• _WORK REQUEST_
Only one stretch of the data below should be repeated: the lines from the line containing "Definition nobody : AuthBody" through the line containing "Definition typed : InventoryDashboard.state", inclusive, exactly as they are.
○ ○ ○
(** A browser in which alice has logged in at clock reading 0. *)
Definition aliceApp : App.state :=
  App.handleSetToken (Some (Ref.aliceToken 0)) (App.load None).

(** The login page with alice's credentials typed in, right and wrong. *)
Definition aliceForm : LoginPage.state :=
  LoginPage.mk true "alice" "wonderland" "" "".
Definition aliceSlip : LoginPage.state :=
  LoginPage.mk true "alice" "wonderlnad" "" "".

(** A signed update of the widget whose quantity is [null]. *)
Definition broken : Request :=
  Ref.request (Some ("Bearer " ++ Ref.aliceToken 0)) Ref.id1
              (mkItemBody (VStr "Sprocket") VNull VUndefined).

(** Requests for the id the next create is given, and for a second
    widget of quantity minus four. *)
Definition third : Request :=
  Ref.request None "000000000000000000000003" Ref.noBody.
Definition owed : Request :=
  Ref.request None "" (mkItemBody (VStr "Widget") (VNum (-4)) VUndefined).

(** Alice's right credentials, and two moments: the one her sample token
    was signed at, and one hour and a second later. *)
Definition alice : AuthBody := mkAuthBody "alice" (VStr "wonderland").
Definition dawn : Env := Ref.env 0 3.

(** A token for a second user, and a request signed with it. *)
Definition bobToken : string :=
  Ref.jwt_sign (mkPayload 11 "bob") JWT_SECRET expiresIn 0.
Definition bobClaims : Claims := mkClaims (mkPayload 11 "bob") 0 3600.
Definition signedByBob : Request :=
  Ref.request (Some ("Bearer " ++ bobToken)) Ref.id1 Ref.noBody.

(** Alice's token followed by more words, and a registration with an
    empty username. *)
Definition trailing : Request :=
  Ref.request (Some ("Bearer " ++ Ref.aliceToken 0 ++ " and more words"))
              Ref.id1 Ref.noBody.
Definition nobody : AuthBody := mkAuthBody "" (VStr "secret").

(** An update of the widget with a new name, a new quantity and an empty
    description. *)
Definition blanked : Request :=
  Ref.request None Ref.id1 (mkItemBody (VStr "Sprocket") (VNum 9) (VStr "")).

(** The dashboard with the widget taken into the form, with a new
    gadget typed in, and with a quantity that is no number. *)
Definition editing : InventoryDashboard.state :=
  InventoryDashboard.handleEdit Ref.widget InventoryDashboard.initial.
Definition typed : InventoryDashboard.state :=
  InventoryDashboard.mk [] false "" "Gizmo" (VStr "12") (VStr "") None.
Definition mistyped : InventoryDashboard.state :=
  InventoryDashboard.mk [] false "" "Gizmo" (VStr "a dozen") (VStr "") None.

(** The login page in register mode with a new user typed in. *)
Definition newcomer : LoginPage.state :=
  LoginPage.mk false "carol" "secret" "" "".

(** A dashboard that lists the two items of [Ref.db1]. *)
Definition listing : InventoryDashboard.state :=
  InventoryDashboard.mk [Ref.widget; Ref.gadget] false "" "" (VStr "")
                        (VStr "") None.
End Demo.

(** * Properties *)

(** ** Strings and [split] *)

Lemma split_lacks (c : ascii) (s : string) :
  lacks c s = true -> split c s = [s].
Proof.
  induction s as [|a r IH]; simpl; [reflexivity|].
  intros H. apply andb_true_iff in H as [Ha Hr].
  apply negb_true_iff in Ha. rewrite Ha, (IH Hr). reflexivity.
Qed.

Lemma split_at (c : ascii) (w r : string) :
  lacks c w = true -> split c (w ++ String c r) = w :: split c r.
Proof.
  induction w as [|a w IH]; simpl.
  - intros _. now rewrite Ascii.eqb_refl.
  - intros H. apply andb_true_iff in H as [Ha Hw].
    apply negb_true_iff in Ha. rewrite Ha, (IH Hw). reflexivity.
Qed.

Lemma append_mark_nonempty (w r : string) (c : ascii) :
  (w ++ String c r =? "")%string = false.
Proof. destruct w; reflexivity. Qed.

Lemma eqb_empty_false (s : string) :
  s <> ""%string -> (s =? "")%string = false.
Proof. intros H. now apply String.eqb_neq. Qed.

(** ** The gate *)

Section GateFacts.
Context {P : Platform}.

Lemma bearer_missing : bearer None = None.
Proof. reflexivity. Qed.

Lemma bearer_one_word (h : string) :
  h <> ""%string -> lacks space h = true -> bearer (Some h) = None.
Proof.
  intros Hne Hl. unfold bearer.
  now rewrite (eqb_empty_false h Hne), (split_lacks _ _ Hl).
Qed.

Lemma bearer_two_words (w1 w2 : string) :
  lacks space w1 = true -> lacks space w2 = true ->
  bearer (Some (w1 ++ String space w2)) = Some w2.
Proof.
  intros H1 H2. unfold bearer.
  now rewrite append_mark_nonempty, (split_at _ _ _ H1), (split_lacks _ _ H2).
Qed.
○ ○ ○
• _WRITTEN SOLUTION_
Definition nobody : AuthBody := mkAuthBody "" (VStr "secret").

(** An update of the widget with a new name, a new quantity and an empty
    description. *)
Definition blanked : Request :=
  Ref.request None Ref.id1 (mkItemBody (VStr "Sprocket") (VNum 9) (VStr "")).

(** The dashboard with the widget taken into the form, with a new
    gadget typed in, and with a quantity that is no number. *)
Definition editing : InventoryDashboard.state :=
  InventoryDashboard.handleEdit Ref.widget InventoryDashboard.initial.
Definition typed : InventoryDashboard.state :=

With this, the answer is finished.